I got the bodysuit in for my bloodberry costume today. This makes me far more optimistic about getting the costume done. I need to buy some more spandex, though. Gotta make the white "socks" I'm not gonna go ghetto and use regular white socks, DO YOU HEAR ME?!?!?
So.. I found someone's journal today. Rather, I was directed to it while I was looking over someone's shoulder. HAHA. I'm not on this guy's journal, so as long as you all that know him don't tell him I know, I can talk about him behind his back (Just kidding!)
In any case... the whole situation reminds me too much of Ronfar (weird in it's own way, but not Ronfy-weird) and Fletcher. Maybe that means he'll have a really odd sex life in about 3 years! In any case.. it's just really hard to get along with men. You just can't seem to have decent male/female freindships w/o a certain between-the-legs out-board motor getting in the way, somehow.. and I'm not just talking about sexual attraction between the two individuals in question. I mean.. I've tried to be freinds with guys in the past.. and it almost seems like when they either
a) come to the realization that I'm unavailable
b) find someone they want a "relationship" with
you just can't be freinds anymore. They may say things like "oh.. we're still freinds." or "nothing's going to change b/c of her" it's all just a lie. They find someone else, and defect to the other side. Freindship lost. Thank you, drive through, have a nice day. I'm so tired of it.. b/c as my few female freinds know.. I just don't seem to get along with women in general that much.(As Makoto, Ringo, and Niko Neko will attest to)
I'd much rather be freinds with men. They're usually funnier& more entertaining, and easier to hang out with. >..< Until a or b happens.

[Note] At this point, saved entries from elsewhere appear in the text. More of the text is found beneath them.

(** [ch.isdigit()] on code points below 256: ASCII digits and the three
    superscript digits of Latin-1. *)
Definition isdigit (c : ascii) : bool :=
  let n := Z.of_N (N_of_ascii c) in
  ((48 <=? n) && (n <=? 57)) || (n =? 178) || (n =? 179) || (n =? 185).

(** [ch.lower()] on code points below 256. *)
Definition lower_char (c : ascii) : ascii :=
  let n := Z.of_N (N_of_ascii c) in
  if ((65 <=? n) && (n <=? 90))
     || ((192 <=? n) && (n <=? 222) && negb (n =? 215))
  then ascii_of_N (Z.to_N (n + 32)) else c.

Fixpoint lower (s : string) : string :=
  match s with
  | EmptyString => EmptyString
  | String c r => String (lower_char c) (lower r)
  end.

Fixpoint lstrip (s : string) : string :=
  match s with
  | EmptyString => EmptyString
  | String c r => if isspace c then lstrip r else s
  end.

Fixpoint rstrip (s : string) : string :=
  match s with
  | EmptyString => EmptyString
  | String c r =>
      match rstrip r with
      | EmptyString => if isspace c then EmptyString else String c EmptyString
      | r' => String c r'
      end
  end.

(** [s.strip()] *)
Definition strip (s : string) : string := rstrip (lstrip s).

Fixpoint all_chars (p : ascii → bool) (s : string) : bool :=
  match s with
  | EmptyString => true
  | String c r => p c && all_chars p r
  end.

(** [s.isdigit()]: false on the empty string. *)
Definition str_isdigit (s : string) : bool :=
  match s with
  | EmptyString => false
  | _ => all_chars isdigit s
  end.

(** ["".join(ch for ch in s if p(ch))] *)
Fixpoint keep_chars (p : ascii → bool) (s : string) : string :=
  match s with
  | EmptyString => EmptyString
  | String c r => if p c then String c (keep_chars p r) else keep_chars p r
  end.

(** [s.endswith(suffix)] *)
Fixpoint endswith (s suffix : string) : bool :=
  if String.eqb s suffix then true
  else match s with
       | EmptyString => false
       | String _ r => endswith r suffix
       end.

(** [s[:-k]] for a positive literal [k]. *)
Definition drop_last (k : nat) (s : string) : string :=
  String.substring 0 (String.length s - k) s.

Fixpoint replicate_char (n : nat) (c : ascii) : string :=
  match n with
  | O => EmptyString
  | S n' => String c (replicate_char n' c)
  end.

(** [s.zfill(width)]: a leading sign stays in front of the padding. *)
Definition zfill (width : nat) (s : string) : string :=
  let pad := replicate_char (width - String.length s) "0"%char in
  match s with
  | String c r =>
      if (Ascii.eqb c "+" || Ascii.eqb c "-")%char then String c (pad +:+ r)
      else pad +:+ s
  | EmptyString => pad
  end.

(** [sep.join(parts)] *)
Definition join (sep : string) (parts : list string) : string :=
  String.concat sep parts.

(** [range(start, stop, step)], as the list of its elements. *)
Definition range (start stop step : Z) : result (list Z) :=
  if step =? 0 then Raises ValueError
  else
    let n :=
      if 0 <? step
      then (if start <? stop then (stop - start - 1) / step + 1 else 0)
      else (if stop <? start then (start - stop - 1) / (- step) + 1 else 0) in
    Returns ((λ k : nat, start + Z.of_nat k * step) <$> seq 0 (Z.to_nat n)).

(** [items[lo:hi]] with Python's treatment of negative and large bounds. *)
Definition slice {A} (items : list A) (lo hi : Z) : list A :=
  let len := Z.of_nat (length items) in
  let clamp k := if k <? 0 then Z.max 0 (k + len) else Z.min k len in
  take (Z.to_nat (clamp hi - clamp lo)) (drop (Z.to_nat (clamp lo)) items).

(** [list(dict.fromkeys(items))]: first occurrences, in order. *)
Definition dict_fromkeys `{EqDecision A} (items : list A) : list A :=
  foldl (λ acc x, if bool_decide (x ∈ acc) then acc else acc ++ [x]) [] items.

(** A Python float is observed by the scripts through three operations only:
    [pd.isna(f)], [f.is_integer()] with [int(f)], and [str(f)]. *)
Record pyfloat := {
  f_isnan : bool;
  f_integral : option Z;
  f_str : string;
}.

(** Raw values: what a sheet cell or a JSON scalar can hold. *)
Inductive value :=
| PyNone
| PyBool (b : bool)
| PyInt (z : Z)
| PyFloat (f : pyfloat)
| PyStr (s : string).

(** [str(v)] *)
Definition str (v : value) : string :=
  match v with
  | PyNone => "None"
  | PyBool true => "True"
  | PyBool false => "False"
  | PyInt z => pretty z
  | PyFloat f => f_str f
  | PyStr s => s
  end.

(** [bool(v)] *)
Definition truthy (v : value) : bool :=
  match v with
  | PyNone => false
  | PyBool b => b
  | PyInt z => negb (z =? 0)
  | PyFloat f => negb (bool_decide (f_integral f = Some 0))
  | PyStr s => negb (String.eqb s "")
  end.

(** [ch.isalpha()] on code points below 256: the ASCII letters, the two
    ordinal indicators, the micro sign and the accented letters of Latin-1
    (the multiplication and division signs are not letters). *)
Definition isalpha (c : ascii) : bool :=
  let n := Z.of_N (N_of_ascii c) in
  ((65 <=? n) && (n <=? 90)) || ((97 <=? n) && (n <=? 122))
  || (n =? 170) || (n =? 181) || (n =? 186)
  || ((192 <=? n) && (n <=? 214)) || ((216 <=? n) && (n <=? 246))
  || ((248 <=? n) && (n <=? 255)).

(** [sep in s] for a one-character [sep]. *)
Fixpoint contains_char (sep : ascii) (s : string) : bool :=
  match s with
  | EmptyString => false
  | String c r => Ascii.eqb c sep || contains_char sep r
  end.

(** [s.split(sep)[0]] for a one-character [sep]: the text before the first
    [sep], all of [s] when there is none. *)
Fixpoint before_char (sep : ascii) (s : string) : string :=
  match s with
  | EmptyString => EmptyString
  | String c r => if Ascii.eqb c sep then EmptyString else String c (before_char sep r)
  end.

That means, I can only make freinds with men who are in a serious monagamous relationship where no jealousy is present between the two lovebirds. Pain in the ass. IT's hard to do! I only really have two good freinds that way, and I'm engaged to one of them. It's not like I can just go around and have a serious relationship with every guy I just want to be freinds with. Sorry.. can't happen. Grow up, people! >..<
And when they realize that... POOF. No more freind.
My empty house this past Sat is proof of that. ('Cept goat and I got pretty smashed XD It was fun)
It just makes me kind of sad... and with this last one, I feel like I'm at fault. I mean.. I usually don't get crushes on my male freinds.. but for some reason, I was rather infatuated with the one in question. Some of you probably remember that locked entry a while back, right? >..< Well, I got over it... and supposedly, nothing in the freindship would change. (Despite the fact that we never really did anything to begin with. I just let him know about the crush so it would stop driving me nuts) But... hey, look at that! POOF
Some things just piss me off.
I wrote him a letter the other day, you know... A rather angry "Goodbye you liar.. it was nice having a freind like you.. for a few months. Baka" Letter.. and he just played it normally. "Ooops! I didn't forget about you, really!" (He stopped talking to me for about a month+) and "No really.. nothing's changed"
Bullshit >..< GRRRR!
And it doesn't help that I've cultivated this intense hatred for his kindred up in Dallas, either.